■ **Exercise goal**: Please copy each line of the records below that includes the word "exact".

■ **The data**:
(** C2, counterexample.  Both addresses reach [Reserve] when they are
    requested: in 10.0.0.0/30 a request for 10.0.0.0, the network address,
    passes the gateway and subnet checks and is reserved, and so is a
    request for 10.0.0.3, the broadcast address.  A search offers the
    network address too when [RangeStart] names it, [RangeStart] being
    taken as it is. *)
Lemma Get_reserves_requested_network_and_broadcast :
  networkAddress (Subnet conf30) = ip4 10 0 0 0 /\
  broadcastAddress (Subnet conf30) = ip4 10 0 0 3 /\
  NewIPAllocator (conf30requesting (ip4 10 0 0 0)) emptyStore =
    (Ok (alloc30requesting (ip4 10 0 0 0)), emptyStore, []) /\
  Get 0 (alloc30requesting (ip4 10 0 0 0)) "A" emptyStore =
    Some (Ok (ipConfigFor conf30 (ip4 10 0 0 0) (ip4 10 0 0 1)),
          storeWith [(ip4 10 0 0 0, "A"%string)] (ip4 10 0 0 0),
          [EvLock; EvReserve "A" (ip4 10 0 0 0); EvUnlock]) /\
  NewIPAllocator (conf30requesting (ip4 10 0 0 3)) emptyStore =
    (Ok (alloc30requesting (ip4 10 0 0 3)), emptyStore, []) /\
  Get 0 (alloc30requesting (ip4 10 0 0 3)) "A" emptyStore =
    Some (Ok (ipConfigFor conf30 (ip4 10 0 0 3) (ip4 10 0 0 1)),
          storeWith [(ip4 10 0 0 3, "A"%string)] (ip4 10 0 0 3),
          [EvLock; EvReserve "A" (ip4 10 0 0 3); EvUnlock]) /\
  NewIPAllocator conf30from0 emptyStore = (Ok alloc30from0, emptyStore, []) /\
  Get 1 alloc30from0 "A" emptyStore =
    Some (Ok (ipConfigFor conf30 (ip4 10 0 0 0) (ip4 10 0 0 1)),
          storeWith [(ip4 10 0 0 0, "A"%string)] (ip4 10 0 0 0),
          [EvLock; EvLastReservedIP; EvReserve "A" (ip4 10 0 0 0); EvUnlock]).
Proof. repeat split. Qed.

(** * Further properties of the allocator *)

Section GetTrace.

Context {St : Type} {store : Store St}.





(** A search that returns an address returns the one it reserved last. *)
Lemma search_Ok_last a gw id endIP (fuel : nat) :
  forall cur (s s' : St) cfg tr,
    search fuel a gw id endIP cur s = Some (Ok cfg, s', tr) ->
    exists pre c, reserved tr = pre ++ [c] /\ cfg = ipConfigFor (conf a) c gw.
Proof.
  induction fuel as [|fuel IH]; intros cur s s' cfg tr; simpl; [discriminate|].
  destruct (Equal cur endIP); [discriminate|].
  destruct (negb (is_nil gw) && Equal cur gw); [apply IH|].
  destruct (Reserve id cur s) as [[[|]|e] s1].
  - intros H; injection H as <- <- <-. exists [], cur. auto.
  - destruct (search fuel a gw id endIP (nextIP a cur) s1) as [[[r' s2] tr']|] eqn:E;
      [|discriminate].
    intros H; injection H as -> <- <-.
    destruct (IH _ _ _ _ _ E) as (pre & c & Hp & Hc).
    exists (cur :: pre), c. simpl. now rewrite Hp.
  - discriminate.
Qed.







End GetTrace.


Section GetResults.

Context {St : Type} {store : Store St}.

(** X2.  [Get] never passes the gateway to [Reserve], on the search path
    or for a requested address, whether it succeeds or fails. *)
Theorem Get_never_offers_gateway (fuel : nat) (a : IPAllocator) (id : string)
        (s s' : St) (r : result IPConfig) (tr : list Event) :
  resolveGateway (conf a) <> [] ->
  Get fuel a id s = Some (r, s', tr) ->
  Forall (fun x => Equal x (resolveGateway (conf a)) = false) (reserved tr).
Proof.
  intros Hgw Hget. apply is_nil_false in Hgw.
  destruct (is_nil (requestedIP (conf a))) eqn:Ereq.
  - apply is_nil_true in Ereq. rewrite (Get_search_eq _ _ _ _ Ereq) in Hget.
    pose proof (reserved_getSearchRange a (Lock s)) as Hres.
    match type of Hget with
    | match ?x with _ => _ end = _ => destruct x as [[[r2 s2] tr2]|] eqn:Hs; [|discriminate]
    end.
    injection Hget as <- <- <-. rewrite (reserved_Get_trace _ _ Hres).
    destruct (search_invariant (fun _ => True) _ _ _ _ (fun _ _ _ => I)
                _ _ _ _ _ _ I Hs) as (HF & _).
    eapply Forall_impl; [|exact HF]. cbv beta. intros x (_ & _ & Hn).
    unfold notGateway in Hn. rewrite Hgw in Hn. simpl in Hn.
    now apply negb_true_iff in Hn.
  - apply is_nil_false in Ereq. rewrite (Get_requested_eq _ _ _ _ Ereq) in Hget.
    cbv zeta in Hget. rewrite Hgw in Hget. simpl in Hget.
    destruct (Equal (resolveGateway (conf a)) (requestedIP (conf a))) eqn:Eg.
    { injection Hget as <- <- <-. constructor. }
    destruct (negb (Contains (subnetOf (conf a)) (requestedIP (conf a)))).
    { injection Hget as <- <- <-. constructor. }
    injection Hget as <- <- <-. simpl. constructor; [|constructor].
    now rewrite Equal_sym.
Qed.

(** X3.  The address of a successful [Get] is the one of its last
    [Reserve] call (the requested one when an address is requested), and
    it comes with the subnet's mask, the resolved gateway and the
    configured routes. *)
Theorem Get_result_is_last_reserved (fuel : nat) (a : IPAllocator) (id : string)
        (s s' : St) (cfg : IPConfig) (tr : list Event) :
  Get fuel a id s = Some (Ok cfg, s', tr) ->
  (exists pre, reserved tr = pre ++ [IPNet_IP (IPConfig_IP cfg)]) /\
  IPNet_Mask (IPConfig_IP cfg) = IPNet_Mask (Subnet (conf a)) /\
  IPConfig_Gateway cfg = resolveGateway (conf a) /\
  IPConfig_Routes cfg = Routes (conf a) /\
  (requestedIP (conf a) <> [] ->
   IPNet_IP (IPConfig_IP cfg) = requestedIP (conf a) /\
   reserved tr = [requestedIP (conf a)]).
Proof.
  intros Hget.
  destruct (is_nil (requestedIP (conf a))) eqn:Ereq.
  - apply is_nil_true in Ereq. rewrite (Get_search_eq _ _ _ _ Ereq) in Hget.
    pose proof (reserved_getSearchRange a (Lock s)) as Hres.
    match type of Hget with
    | match ?x with _ => _ end = _ => destruct x as [[[r2 s2] tr2]|] eqn:Hs; [|discriminate]
    end.
    injection Hget as -> <- <-. rewrite (reserved_Get_trace _ _ Hres).
    destruct (search_Ok_last _ _ _ _ _ _ _ _ _ _ Hs) as (pre & c & Hp & ->).
    simpl. split; [now exists pre|]. repeat split; congruence.
  - apply is_nil_false in Ereq. rewrite (Get_requested_eq _ _ _ _ Ereq) in Hget.
    cbv zeta in Hget.
    destruct (negb (is_nil (resolveGateway (conf a)))
              && Equal (resolveGateway (conf a)) (requestedIP (conf a))); [discriminate|].
    destruct (negb (Contains (subnetOf (conf a)) (requestedIP (conf a)))); [discriminate|].
    destruct (fst (Reserve id (requestedIP (conf a)) (Lock s))) as [[|]|e];
      try discriminate.
    injection Hget as <- <- <-. simpl. repeat split. now exists [].
Qed.


End GetResults.

(** The second [Get] of the 10.0.0.0/30 scenario offers 10.0.0.3 only. *)
Lemma Get_never_offers_gateway_witness :
  Forall (fun x => Equal x (ip4 10 0 0 1) = false) [ip4 10 0 0 3].
Proof.
  apply (@Get_never_offers_gateway MemStore memStore 1 alloc30 "B"%string
           (storeWith [(ip4 10 0 0 2, "A"%string)] (ip4 10 0 0 2))
           (storeWith [(ip4 10 0 0 2, "A"%string); (ip4 10 0 0 3, "B"%string)]
                      (ip4 10 0 0 3))
           (Ok (ipConfigFor conf30 (ip4 10 0 0 3) (ip4 10 0 0 1)))
           [EvLock; EvLastReservedIP; EvReserve "B"%string (ip4 10 0 0 3); EvUnlock]);
    [discriminate | reflexivity].
Defined.

(** The first [Get] of the scenario returns 10.0.0.2, which it reserved. *)
Lemma Get_result_is_last_reserved_witness :
  exists pre, [ip4 10 0 0 2] = pre ++ [ip4 10 0 0 2].
Proof.
  exact (proj1 (@Get_result_is_last_reserved MemStore memStore 2 alloc30 "A"%string
           emptyStore (storeWith [(ip4 10 0 0 2, "A"%string)] (ip4 10 0 0 2))
           (ipConfigFor conf30 (ip4 10 0 0 2) (ip4 10 0 0 1))
           [EvLock; EvLastReservedIP; EvReserve "A"%string (ip4 10 0 0 2); EvUnlock]
           eq_refl)).
Defined.


Section Atomic.

Context {St : Type} {store : Store St}.

(** Over a store that a [Reserve] without success leaves as it was, a
    search changes the store only by the reservation it returns. *)
Lemma search_atomic a gw id endIP :
  (forall ip (s : St), fst (Reserve id ip s) <> Ok true -> snd (Reserve id ip s) = s) ->
  forall fuel cur (s s' : St) r tr,
    search fuel a gw id endIP cur s = Some (r, s', tr) ->
    match r with
    | Err _ => s' = s
    | Ok cfg => Reserve id (IPNet_IP (IPConfig_IP cfg)) s = (Ok true, s')
    end.
Proof.
  intros HR. induction fuel as [|fuel IH]; intros cur s s' r tr; simpl; [discriminate|].
  destruct (Equal cur endIP); [intros H; injection H as <- <- _; reflexivity|].
  destruct (negb (is_nil gw) && Equal cur gw); [apply IH|].
  pose proof (HR cur s) as Hs.
  destruct (Reserve id cur s) as [[[|]|e] s1] eqn:Er; simpl in Hs.
  - intros H; injection H as <- <- _. exact Er.
  - rewrite Hs by discriminate.
    destruct (search fuel a gw id endIP (nextIP a cur) s) as [[[r' s2] tr']|] eqn:E;
      [|discriminate].
    intros H; injection H as <- <- _. exact (IH _ _ _ _ _ E).
  - intros H; injection H as <- <- _. apply Hs. discriminate.
Qed.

■ **Response to the exercise**:
    eapply Forall_impl; [|exact HF]. cbv beta. intros x (_ & _ & Hn).
  exact (proj1 (@Get_result_is_last_reserved MemStore memStore 2 alloc30 "A"%string
  - intros H; injection H as <- <- _. exact Er.
    intros H; injection H as <- <- _. exact (IH _ _ _ _ _ E).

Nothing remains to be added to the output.